The truth is: A single company in Germany – and probably also others in other western countries – is making billions of sales with worn out donated clothes in the third world and destroy the textile industry mostly in Africa.
How could it be possible for a single company to build up a monopoly in Germany where everything is so well ruled and regulated?

About 40 years ago an entrepreneur asked for a meeting with a regional DRK (German Red Cross) executive manager to present his business plan. He was able to convince the DRK executive manager expressively supported by a check. This contract is still existing and valid until today. The company’s name is Efiba which works together Germany-wide with regional DRK affiliates and other welfare organizations. The Efiba, a subsidiary company of the Soex Group, gathers worn out clothes covered by the well known and trustful logos of the welfare NGO’s, which goes directly to that company and is brought back that way into the economic cycle. Some little money is payed to the NGO’s though, right now it is about 5 Euro cents per kilogram.

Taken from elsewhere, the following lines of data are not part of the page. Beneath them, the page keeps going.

Lemma enqueue_holds cap q l v : holds cap q l -> zlen l < cap ->
  exists q', enqueue q v = Ok (q', Ret APR_SUCCESS None, if empty_waiters q =? 0 then NoSignal else NotEmpty)
    /\ holds cap q' (l ++ [v]) /\ same_waiters q q'.
Proof.
  intros [HD HB HN HR HC HE HL] R. destruct (HE ltac:(lia)) as [Ho Hi].
  assert (B : 0 <= in_ q < cap) by (rewrite Hi; apply Z.mod_pos_bound; lia).
  unfold enqueue. rewrite HD, HB, (proj2 (Z.ltb_lt _ _)), (proj2 (Z.eqb_neq cap 0)) by lia. cbn [andb negb].
  eexists. split; [reflexivity|]. split; [|done]. split; rupd; rewrite ?HB, ?length_app; cbn [length].
  - by rewrite length_insert.
  - done.
  - rewrite HN, u32_small by lia. lia.
  - lia.
  - done.
  - intros _. split; [done|]. rewrite u32_small, Hi, Zplus_mod_idemp_l by lia. f_equal. lia.
  - intros i w [E|[? E]]%lookup_app_Some.
    + pose proof (lookup_lt_Some _ _ _ E). rewrite list_lookup_insert_ne; [by apply HL|].
      rewrite Hi. intros X%Z2Nat.inj; try (apply Z.mod_pos_bound; lia). revert X. apply ring_apart; lia.
    + apply list_lookup_singleton_Some in E as [E <-]. replace (Z.of_nat i) with (zlen l) by lia.
      rewrite <- Hi. apply list_lookup_insert_eq. lia.
Qed.

Lemma dequeue_holds cap q v l : holds cap q (v :: l) ->
  exists q', dequeue q = Ok (q', Ret APR_SUCCESS (Some v), if full_waiters q =? 0 then NoSignal else NotFull)
    /\ holds cap q' l /\ same_waiters q q'.
Proof.
  intros [HD HB HN HR HC HE HL]. cbn [length] in *. destruct (HE ltac:(lia)) as [Ho Hi].
  specialize (HL 0%nat v eq_refl) as H0. rewrite Z.add_0_r, Z.mod_small in H0 by lia.
  unfold dequeue. rewrite H0, HB, (proj2 (Z.eqb_neq cap 0)) by lia.
  eexists. split; [reflexivity|]. split; [|done]. split; rupd; rewrite ?HB.
  - done.
  - done.
  - rewrite HN, u32_small by lia. lia.
  - lia.
  - done.
  - intros _. split; [apply Z.mod_pos_bound; lia|]. rewrite u32_small, Zplus_mod_idemp_l, Hi by lia. f_equal. lia.
  - intros i w E. rewrite u32_small, Zplus_mod_idemp_l by lia. rewrite <- (HL (S i) w E). do 3 f_equal. lia.
Qed.

(** ** Refinement of the list *)

(** The points that the threads can be at. *)
Definition point_ok (term : bool) (o : operation) (p : point) : Prop :=
  match o, p with
  | _, Start => True
  | Term, Enter => term = true
  | _, Enter => True
  | (Push _ | Pop | PopTimeout), (Wait | Intr) => True
  | (Push _ | Pop), Wake rv => rv = APR_SUCCESS
  | PopTimeout, Wake rv => rv = APR_SUCCESS \/ rv = APR_TIMEUP
  | _, _ => False
  end.
Definition thread_ok (term : bool) (t : thread) : Prop :=
  match t with Out => True | In o p => point_ok term o p end.

(** What a step of a thread does. *)
Definition steps_to (cap : Z) (o : operation) (p : point) (q : apr_queue_t) (l : list Z) : Prop :=
  exists q' r w l', run o p q = Ok (q', r, w) /\ holds cap q' l'
    /\ thread_ok (terminated q') (after o r) /\ (terminated q = true -> terminated q' = true)
    /\ (forall es, specs cap es (l, terminated q) -> specs cap (seen o r ++ es) (l', terminated q')).

Ltac run_cases H :=
  cbv [run switch_queue_push switch_queue_pop switch_queue_pop_timeout switch_queue_trypush switch_queue_trypop
    switch_queue_term switch_queue_interrupt_all apr_queue_push apr_queue_pop apr_queue_trypush apr_queue_trypop
    apr_queue_term apr_queue_interrupt_all start interrupted again];
  rewrite ?(holds_full _ _ _ H), ?(holds_empty _ _ _ H).

(** A step that keeps the elements. *)
Lemma waits_keep cap o p q q' r w l :
  run o p q = Ok (q', r, w) -> holds cap q l -> data q' = data q -> nelts q' = nelts q -> in_ q' = in_ q ->
  out q' = out q -> bounds q' = bounds q -> thread_ok (terminated q') (after o r) ->
  (terminated q = true -> terminated q' = true) ->
  match seen o r with
  | [] => terminated q' = terminated q
  | [e] => spec cap (l, terminated q) e (l, terminated q')
  | _ => False
  end -> steps_to cap o p q l.
Proof.
  intros R H E1 E2 E3 E4 E5 T M S. exists q', r, w, l. split; [done|]. split; [by eapply holds_waiters|]. split; [done|].
  split; [done|]. intros es K. destruct (seen o r) as [|e [|]]; [by rewrite S|by eapply specs_cons|done].
Qed.

(** A step that adds or takes an element. *)
Lemma steps_enqueue cap o p q0 q v l : run o p q0 = again (enqueue q v) ->
  holds cap q l -> zlen l < cap -> o = Push v \/ o = TryPush v -> terminated q = terminated q0 -> steps_to cap o p q0 l.
Proof.
  intros R H L O T. destruct (enqueue_holds cap q l v H L) as (q' & E & H' & _ & _ & T').
  rewrite E in R. exists q', (Ret APR_SUCCESS None), (if empty_waiters q =? 0 then NoSignal else NotEmpty), (l ++ [v]).
  split; [exact R|]. split; [done|]. split; [done|]. rewrite T', T. split; [done|].
  intros es K. eapply specs_cons; [exact K|]. destruct O as [-> | ->]; by constructor.
Qed.
Lemma steps_dequeue cap o p q0 q l : run o p q0 = dequeue q ->
  holds cap q l -> zlen l <> 0 -> popper o = true \/ o = TryPop -> terminated q = terminated q0 -> steps_to cap o p q0 l.
Proof.
  intros R H L O T. destruct l as [|v l]; [done|]. destruct (dequeue_holds cap q v l H) as (q' & E & H' & _ & _ & T').
  rewrite E in R. eexists q', _, _, l. split; [exact R|]. split; [done|]. split; [done|]. rewrite T', T. split; [done|].
  intros es K. eapply specs_cons; [exact K|]. by constructor.
Qed.

(** Operations on an element start alike. *)
Lemma steps_start cap o q l : o <> InterruptAll -> o <> Term -> holds cap q l -> steps_to cap o Start q l.
Proof.
  intros N1 N2 H. destruct (terminated q) eqn:T.
  - eapply (waits_keep cap o Start q q (Ret APR_EOF None) NoSignal); try done.
    + destruct o; try done; run_cases H; by rewrite T.
    + destruct o; cbn; rewrite T; by apply spec_eof.
  - eapply (waits_keep cap o Start q q (At Enter) NoSignal); try done.
    + destruct o; try done; run_cases H; by rewrite T.
    + by destruct o; try done.
    + by destruct o.
Qed.

(** The end of a blocked operation that found nothing to do. *)
Lemma steps_intr cap o q l : popper o = true \/ pusher o = true -> holds cap q l -> steps_to cap o Intr q l.
Proof.
  intros O H. destruct (terminated q) eqn:T.
  - eapply (waits_keep cap o Intr q q (Ret APR_EOF None) NoSignal); try done.
    + destruct o; try naive_solver; run_cases H; by rewrite T.
    + destruct o; cbn; rewrite T; apply spec_eof; naive_solver.
  - destruct (pusher o) eqn:E.
    + eapply (waits_keep cap o Intr q q (At Start) NoSignal); try done; destruct o; try done. run_cases H. by rewrite T.
    + eapply (waits_keep cap o Intr q q (Ret APR_EINTR None) NoSignal); try done.
      * destruct o; try naive_solver; run_cases H; by rewrite T.
      * destruct o; cbn; rewrite T; apply spec_intr; naive_solver.
Qed.

(** Taking the mutex, at first or after the wait. *)
Lemma steps_pusher cap v p q l : 0 <= cap -> holds cap q l -> p = Enter \/ p = Wake APR_SUCCESS -> steps_to cap (Push v) p q l.
Proof.
  intros C H P. pose proof (h_room _ _ _ H) as HR. destruct (Z.eq_dec (zlen l) cap) as [F|F].
  - destruct P as [-> | ->]; [destruct (terminated q) eqn:T|].
    + eapply (waits_keep cap (Push v) Enter q q (At Intr) NoSignal); try done. run_cases H. by rewrite F, Z.eqb_refl, T.
    + eapply (waits_keep cap (Push v) Enter q (q <| full_waiters := u32 (full_waiters q + 1) |>) (At Wait) NoSignal); try done.
      run_cases H. rewrite F, Z.eqb_refl, T. reflexivity.
    + eapply (waits_keep cap (Push v) (Wake APR_SUCCESS) q (q <| full_waiters := u32 (full_waiters q - 1) |>) (At Intr) NoSignal);
        try done. run_cases H.
      rewrite decide_True by done. rewrite (holds_full cap _ l) by by eapply holds_waiters; [..|exact H]. 
      rewrite F, Z.eqb_refl. reflexivity.
  - destruct P as [-> | ->].
    + eapply (steps_enqueue cap (Push v) Enter q q v); try done; [|lia|by left].
      run_cases H. by rewrite (proj2 (Z.eqb_neq _ _) F).
    + eapply (steps_enqueue cap (Push v) _ q (q <| full_waiters := u32 (full_waiters q - 1) |>) v);
        [|by eapply holds_waiters; [..|exact H]|lia|by left|done].
      run_cases H. rewrite decide_True by done. rewrite (holds_full cap _ l) by by eapply holds_waiters; [..|exact H].
      by rewrite (proj2 (Z.eqb_neq _ _) F).
Qed.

But no one likes to admit, of course. The outrage of the donators would be hardly to imagine if the whole story would find its way out of the corners of media and side news, and seen under a wider and brighter focus. Up to 300 tons a day are gathered this way, a fourth comes from the DRK, but also by other container owning companies.

After all these years about 80.000 jobs has been destroyed in the former huge and proud tanzanian and kenyan textile industry. 40.000 tons of clothes, called Mitumba, arrives only in Tanzania every month. No east african company is able to compete with the cheap second hand but well preserved Mitumba from Europe and USA. But there is a way out of this dilemma for donators: There is a law in Germany that says, if donated clothes are unrepairable, it has to be recycled and made to cleaning rags for the industry.

So all donators who really wants to help the people in Eastern Africa, cut your clothes to peaces and then pack it into the plastic bag. Maybe the Eastern African Textile Industry and thousands of people will have a future one day again.